The third annual Stay Alert, Stay Alive Breast Health Summit brought together health professionals, caregivers and survivors to discuss solutions to reduce breast cancer disparities.
Jackie Brooks is a one-year cancer survivor.
"It's kind of emotional because I have a daughter and I just want to make sure that she understands that she needs to know her body and to make sure that she takes care of herself and to be empowered," said Brooks.
Black women in Indianapolis are 41 percent more likely to die from breast cancer than white women. But The R.E.D. Alliance and Pink-4-Ever organizations, are working to reduce that statistic by providing education and access to mammograms.
"Through our partner St.
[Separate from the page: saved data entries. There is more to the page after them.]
(** The steps go through when each of them has what it needs. *)
Lemma construct_ok_intro (E : Env) (a : init_args) (w : World)
  (h : CaseInsensitiveDict) (ctx1 ctx2 : dict) (supported : list string)
  (secret : option string) :
  headers_from E (arg_auth a) h ->
  CID.contains "x-goog-visitor-id" h = true ->
  Item.setitem3 (initialize_context E) "context" "client" "hl"
    (JStr (arg_language a)) = Ok ctx1 ->
  listdir_locales E = Ok supported ->
  existsb (String.eqb (arg_language a)) supported = true ->
  locale_settles E (arg_language a) = true ->
  is_ok (gettext_translation E [arg_language a]) = true ->
  is_ok (browsing_Parser E) = true ->
  user_in (arg_user a) ctx1 ctx2 ->
  secret_from E (arg_auth a) h secret ->
  construct E a w
  = (Ok (built a h ctx2 secret), {| self := built a h ctx2 secret; world := w |}).
Proof.
  intros Hfrom Hvisitor Hctx1 Hdir Hin Hsettle Hgettext Hparser Huser Hsecret.
  assert (H3 : until_context E a {| self := blank; world := w |}
               = (Ok tt, {| self := with_context ctx1 (with_headers h (stored a));
                            world := w |})).
  { unfold until_context.
    rewrite (@bind_run _ _ _ _ _ _ _ _ (store_arguments_run a _)).
    assert (Hprep : prepare_headers E (arg_auth a)
                      {| self := stored a; world := w |}
                    = (Ok tt, {| self := with_headers h (stored a); world := w |})).
    { rewrite prepare_headers_run. unfold headers_from in Hfrom.
      destruct (arg_auth a) as [txt|] eqn:Ha.
      - destruct (truthy txt); [now rewrite Hfrom|now subst h].
      - now subst h. }
    change {| self := with_cookies _ _; world := world _ |}
      with {| self := stored a; world := w |}.
    rewrite (@bind_run _ _ _ _ _ _ _ _ Hprep).
    assert (Hres : resolve_visitor_id E {| self := with_headers h (stored a); world := w |}
                   = (Ok tt, {| self := with_headers h (stored a); world := w |})).
    { rewrite resolve_visitor_id_run. simpl. now rewrite Hvisitor. }
    rewrite (@bind_run _ _ _ _ _ _ _ _ Hres).
    rewrite build_context_run, Hctx1. reflexivity. }
  assert (H6 : until_user E a {| self := blank; world := w |}
               = (Ok tt, {| self := with_context ctx2
                                      (with_parser [arg_language a]
                                         (with_lang [arg_language a]
                                            (with_language (arg_language a)
                                               (with_context ctx1
                                                  (with_headers h (stored a))))));
                            world := w |})).
  { unfold until_user. rewrite (@bind_run _ _ _ _ _ _ _ _ H3).
    assert (Hval : forall s, validate_language E (arg_language a) s
                   = (Ok tt, {| self := with_language (arg_language a) (self s);
                                world := world s |})).
    { intros s. now rewrite validate_language_run, Hdir, Hin. }
    rewrite (@bind_run _ _ _ _ _ _ _ _ (Hval _)).
    assert (Hloc : forall s, prepare_locale E (arg_language a) s
                   = (Ok tt, {| self := with_parser [arg_language a]
                                          (with_lang [arg_language a] (self s));
                                world := world s |})).
    { intros s. rewrite prepare_locale_run, Hsettle.
      destruct (gettext_translation E [arg_language a]); [|discriminate].
      destruct (browsing_Parser E); [reflexivity|discriminate]. }
    rewrite (@bind_run _ _ _ _ _ _ _ _ (Hloc _)).
    rewrite on_behalf_of_run. simpl. unfold user_in in Huser.
    destruct (arg_user a) as [u|]; simpl.
    - change (@truthy (option string) _ (Some u)) with (truthy u).
      destruct (truthy u); [now rewrite Huser|now subst ctx2].
    - now subst ctx2. }
  unfold construct, __init__. rewrite (@bind_run _ _ _ _ _ _ _ _ H6).
  rewrite verify_auth_run. simpl. unfold secret_from in Hsecret.
  destruct (truthy (arg_auth a)).
  - destruct Hsecret as (sec & Hsec & ->). now rewrite Hsec.
  - now subst secret.
Qed.

(** X11.  When construction returns a client, the credential source (or,
    without one, the default header set) gave a header map that has
    [x-goog-visitor-id] already, the context of the helper has a dict at
    [context.client], the locales directory was listed and has the
    language, the locale settled, the translation and the parser loaded,
    the context has a dict at [context.user] if a user is given, and the
    helper found the secret in the cookie if [auth] is given; the client
    is made of the arguments, that header map as it is, the context with
    the language (and the user) in it, the language and the secret.  When
    the caller hands in the session, so that line 81 takes it and line 83
    makes none, these conditions are also enough for construction to
    return that client. *)
Theorem construction_with_a_session_succeeds_exactly_when
  (E : Env) (a : init_args) (w : World) (y : YTMusic) :
  let went_through :=
    exists h ctx1 ctx2 supported secret,
      headers_from E (arg_auth a) h
      /\ CID.contains "x-goog-visitor-id" h = true
      /\ Item.setitem3 (initialize_context E) "context" "client" "hl"
           (JStr (arg_language a)) = Ok ctx1
      /\ listdir_locales E = Ok supported
      /\ existsb (String.eqb (arg_language a)) supported = true
      /\ locale_settles E (arg_language a) = true
      /\ is_ok (gettext_translation E [arg_language a]) = true
      /\ is_ok (browsing_Parser E) = true
      /\ user_in (arg_user a) ctx1 ctx2
      /\ secret_from E (arg_auth a) h secret
      /\ y = built a h ctx2 secret in
  (fst (construct E a w) = Ok y -> went_through)
  /\ (forall handle,
         arg_client_session a = Some handle ->
         went_through -> fst (construct E a w) = Ok y).
Proof.
  intros went_through. split.
  - intros H.
    assert (Hrun : construct E a w = (Ok y, snd (construct E a w))).
    { rewrite <- H. apply surjective_pairing. }
    apply (proj2 (@construct_ok_inv E a w y _ Hrun)).
  - intros handle _ (h & ctx1 & ctx2 & supported & secret & H1 & H2 & H3 & H4 & H5
                     & H6 & H7 & H8 & H9 & H10 & ->).
    now rewrite (@construct_ok_intro E a w h ctx1 ctx2 supported secret).
Qed.

Lemma construction_with_a_session_succeeds_exactly_when_witness :
  let a := {| arg_auth := Some "<bundle>"; arg_user := None;
              arg_client_session := Some 7%nat; arg_proxies := JNull;
              arg_language := "en" |} in
  let y := built a Demo.client_headers Demo.client_context (Some "s3cr3t") in
  arg_client_session a = Some 7%nat
  /\ fst (construct Demo.ok_env a []) = Ok y.
Proof.
  intros a y. split; [reflexivity|].
  apply (proj2 (@construction_with_a_session_succeeds_exactly_when
                  Demo.ok_env a [] y) 7%nat eq_refl).
  exists Demo.client_headers, Demo.client_context, Demo.client_context,
    ["de"; "en"; "fr"], (Some "s3cr3t").
  repeat split. exists "s3cr3t". split; reflexivity.
Defined.

(* ------------------------------------------------------------------ *)
(** ** What [__init__] does to the history *)

Module Silence.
Vincent's we have the mobile mammography van here and we provided mammograms but we also have all of these organizations here and our health and wellness expo that can also connect people," said Lisa Hayes, The R.E.D. Alliance Executive Director.
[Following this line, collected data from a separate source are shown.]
Lemma undoTimes_S_last (n : nat) (w : World) :
  undoTimes (S n) w =
  (fst (undoTimes n w) ++ [fst (undo (snd (undoTimes n w)))],
   snd (undo (snd (undoTimes n w)))).
Proof.
  revert w. induction n as [| n IH]; intros w.
  - cbn. destruct (undo w). reflexivity.
  - change (undoTimes (S (S n)) w)
      with (let '(b, w1) := undo w in
            let '(bs, w2) := undoTimes (S n) w1 in (b :: bs, w2)).
    change (undoTimes (S n) w)
      with (let '(b, w1) := undo w in
            let '(bs, w2) := undoTimes n w1 in (b :: bs, w2)).
    destruct (undo w) as [b w1]. rewrite IH.
    destruct (undoTimes n w1) as [bs w2]. reflexivity.
Qed.

(** A command already executed is not among commands that all execute
    with success. *)
Lemma executed_not_among (r : ref) (code : string) (rs : list ref) (w : World) :
  objects w !! r = Some (SelectSeatCommand code true) ->
  fst (executeCommands rs w) = replicate (length rs) true ->
  r ∉ rs.
Proof.
  revert w. induction rs as [| r1 rs IH]; intros w Hobj Hall.
  - apply not_elem_of_nil.
  - rewrite executeCommands_cons in Hall. cbn in Hall.
    injection Hall as Hhd Htl.
    apply not_elem_of_cons. split.
    + intros ->. unfold executeCommand, execute in Hhd. rewrite Hobj in Hhd.
      discriminate Hhd.
    + apply (IH (snd (executeCommand r1 w))); [| exact Htl].
      destruct (decide (r = r1)) as [-> | Hne].
      * unfold executeCommand, execute in Hhd. rewrite Hobj in Hhd.
        discriminate Hhd.
      * rewrite executeCommand_objects_other by exact Hne. exact Hobj.
Qed.

(** The stack after a push, when the entries [suf] at its top and the new
    one fit in the history: only entries below [suf] can be dropped. *)
Lemma push_keeps_top (pre suf : list ref) (r : ref) (max : Z) :
  Z.of_nat (length suf + 1) ≤ max ->
  exists k,
    (if (max <? Z.of_nat (length ((pre ++ suf) ++ [r])))
     then tail ((pre ++ suf) ++ [r]) else (pre ++ suf) ++ [r])
    = drop k pre ++ (suf ++ [r]).
Proof.
  intros Hfit. destruct (max <? _) eqn:Hcmp.
  - apply Z.ltb_lt in Hcmp. rewrite !length_app in Hcmp. cbn in Hcmp.
    destruct pre as [| p pre]; [cbn in Hcmp; lia |].
    exists 1%nat. cbn. rewrite <- app_assoc. reflexivity.
  - exists 0%nat. cbn. rewrite <- app_assoc. reflexivity.
Qed.

(** The induction behind C5.  [suf] is the part of the undo stack that
    must survive the run: together with the new commands it fits in the
    history. *)
Lemma select_undo_bracket (commands : list ref) :
  forall (w : World) (pre suf : list ref),
    consistent (manager w) ->
    (forall r, r ∈ commands -> exists code, selectsSeat w r code) ->
    undoStack (invoker w) = pre ++ suf ->
    Z.of_nat (length suf + length commands) ≤ maxHistorySize (invoker w) ->
    fst (executeCommands commands w) = replicate (length commands) true ->
    let w2 := snd (undoTimes (length commands) (snd (executeCommands commands w))) in
    fst (undoTimes (length commands) (snd (executeCommands commands w)))
      = replicate (length commands) true /\
    manager w2 = manager w /\
    (exists k, undoStack (invoker w2) = drop k pre ++ suf) /\
    maxHistorySize (invoker w2) = maxHistorySize (invoker w) /\
    (forall r, r ∉ commands -> objects w2 !! r = objects w !! r) /\
    (forall r code, r ∈ commands -> selectsSeat w r code ->
       exists seat,
         seats (manager w) !! code = Some seat /\ status seat = AVAILABLE).
Proof.
  induction commands as [| r rs IH]; intros w pre suf Hcons Hsel Hus Hfit Hall.
  - cbn. repeat split.
    + exists 0%nat. exact Hus.
    + intros r code Hin. apply elem_of_nil in Hin as [].
  - rewrite executeCommands_cons in Hall. cbn in Hall.
    injection Hall as Hhd Htl.
    destruct (Hsel r) as [c Hr]; [apply list_elem_of_here |].
    destruct (executeCommand_select_true _ _ _ Hr Hhd)
      as (Hobj & seat & Hl & Hs).
    pose proof (executeCommand_select _ _ _ _ Hobj Hl Hs) as Hexec.
    rewrite Hus in Hexec.
    destruct (push_keeps_top pre suf r (maxHistorySize (invoker w)))
      as [k0 Hpush]; [cbn in Hfit; lia |].
    rewrite Hpush in Hexec. clear Hpush.
    set (w1 := snd (executeCommand r w)) in *.
    assert (Hw1 : w1 =
      mkWorld (snd (selectSeat c (manager w)))
        (<[r := SelectSeatCommand c true]> (objects w))
        (mkInvoker (drop k0 pre ++ (suf ++ [r])) []
           (maxHistorySize (invoker w))))
      by (unfold w1; rewrite Hexec; reflexivity).
    assert (Hobj1 : objects w1 !! r = Some (SelectSeatCommand c true))
      by (rewrite Hw1; apply lookup_insert_eq).
    assert (Hnotin : r ∉ rs) by (eapply executed_not_among; eassumption).
    assert (Hsel1 : forall r' code,
              r' <> r -> selectsSeat w1 r' code <-> selectsSeat w r' code).
    { intros r' code Hne. unfold selectsSeat. rewrite Hw1. cbn.
      rewrite lookup_insert_ne by congruence. reflexivity. }
    destruct (IH w1 (drop k0 pre) (suf ++ [r])) as (Hres & Hm & [k Hst] & Hmax & Hobjs & Hav).
    { rewrite Hw1. cbn. apply consistent_selectSeat, Hcons. }
    { intros r' Hin. destruct (Hsel r') as [code Hcode];
        [apply list_elem_of_further, Hin |].
      exists code. apply Hsel1; [| exact Hcode]. intros ->. contradiction. }
    { rewrite Hw1. reflexivity. }
    { rewrite Hw1. cbn. rewrite length_app. cbn in *. lia. }
    { exact Htl. }
    rewrite executeCommands_cons. cbn [snd length]. fold w1.
    set (w2 := snd (executeCommands rs w1)) in *.
    set (w3 := snd (undoTimes (length rs) w2)) in *.
    rewrite undoTimes_S_last. fold w3. cbn [fst snd].
    assert (Hselected :
      seats (manager w3) !! c = Some (set_status SELECTED seat)).
    { rewrite Hm, Hw1. cbn. rewrite (selectSeat_success _ _ _ Hl Hs). cbn.
      apply lookup_insert_eq. }
    assert (Hundo := undo_select r c w3 (drop k (drop k0 pre) ++ suf)
                       (set_status SELECTED seat)).
    rewrite Hst, app_assoc in Hundo.
    specialize (Hundo eq_refl).
    rewrite (Hobjs r Hnotin) in Hundo.
    specialize (Hundo Hobj1 Hselected eq_refl).
    rewrite Hundo. cbn [fst snd manager invoker objects undoStack maxHistorySize].
    rewrite Hm. replace (manager w1) with (snd (selectSeat c (manager w)))
      by (rewrite Hw1; reflexivity).
    rewrite (deselect_select _ _ _ Hcons Hl Hs). cbn [snd].
    split; [| split; [| split; [| split; [| split]]]].
    + rewrite Hres. symmetry. apply replicate_S_end.
    + reflexivity.
    + exists (k0 + k)%nat. rewrite drop_drop. reflexivity.
    + rewrite Hmax, Hw1. reflexivity.
    + intros r' [Hne Hout]%not_elem_of_cons.
      rewrite lookup_insert_ne by congruence.
      rewrite (Hobjs r' Hout), Hw1. cbn.
      apply lookup_insert_ne. congruence.
    + intros r' code [-> | Hin]%elem_of_cons Hcode.
      * destruct Hcode as [e He]. rewrite Hobj in He.
        injection He as <- _. eauto.
      * assert (Hne : r' <> r) by (intros ->; contradiction).
        destruct (Hav r' code Hin) as (seat' & Hl' & Hs');
          [apply Hsel1; assumption |].
        rewrite Hw1 in Hl'. cbn in Hl'.
        rewrite (selectSeat_success _ _ _ Hl Hs) in Hl'. cbn in Hl'.
        rewrite lookup_insert in Hl'. case_decide as Hc.
        -- injection Hl' as <-. discriminate Hs'.
        -- eauto.
Qed.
The summit connected people with a number of wellness resources, including God's Pharmacy with free healthy food.
"In fact we had a participant come by and say she doesn't particularly eat fruits or vegetables but this makes her want to eat fruits and vegetables and we have a bounty of it," said Anita Nibbs, a R.E.D. Alliance Volunteer.
And there were plenty of questions about why African-American women get triple negative breast cancer more than others.
Dr. Bryan Schneider, Director of Indiana University Health's Genomics Program said, "We suspect it's somewhat genetically engrained. So our ancestry probably dictates the breast is likely to form this kind of tumor and it's a problem because it's likely the type of tumor that doesn't have good targeted therapy."
But on March 9, 2019, the FDA approved a new type of therapy called immunotherapy. The hope is that it reduces the reoccurrence of cancer for African-American survivors.
"A revolutionary treatment that allows a patient's own immune system to attack the cancer. This is an amazing new discovery for triple negative breast cancer, one that we think will have major impact on survival," said Dr. Milan Radovich with Indiana University Cancer Center.
The resounding message from The R.E.D. Alliance is that it takes everyone to be "all in" to help eliminate breast cancer.
Nina Coley, a one-year cancer survivor said, "They took me under their wings and they showed me different resources and how to be an advocate for myself and others."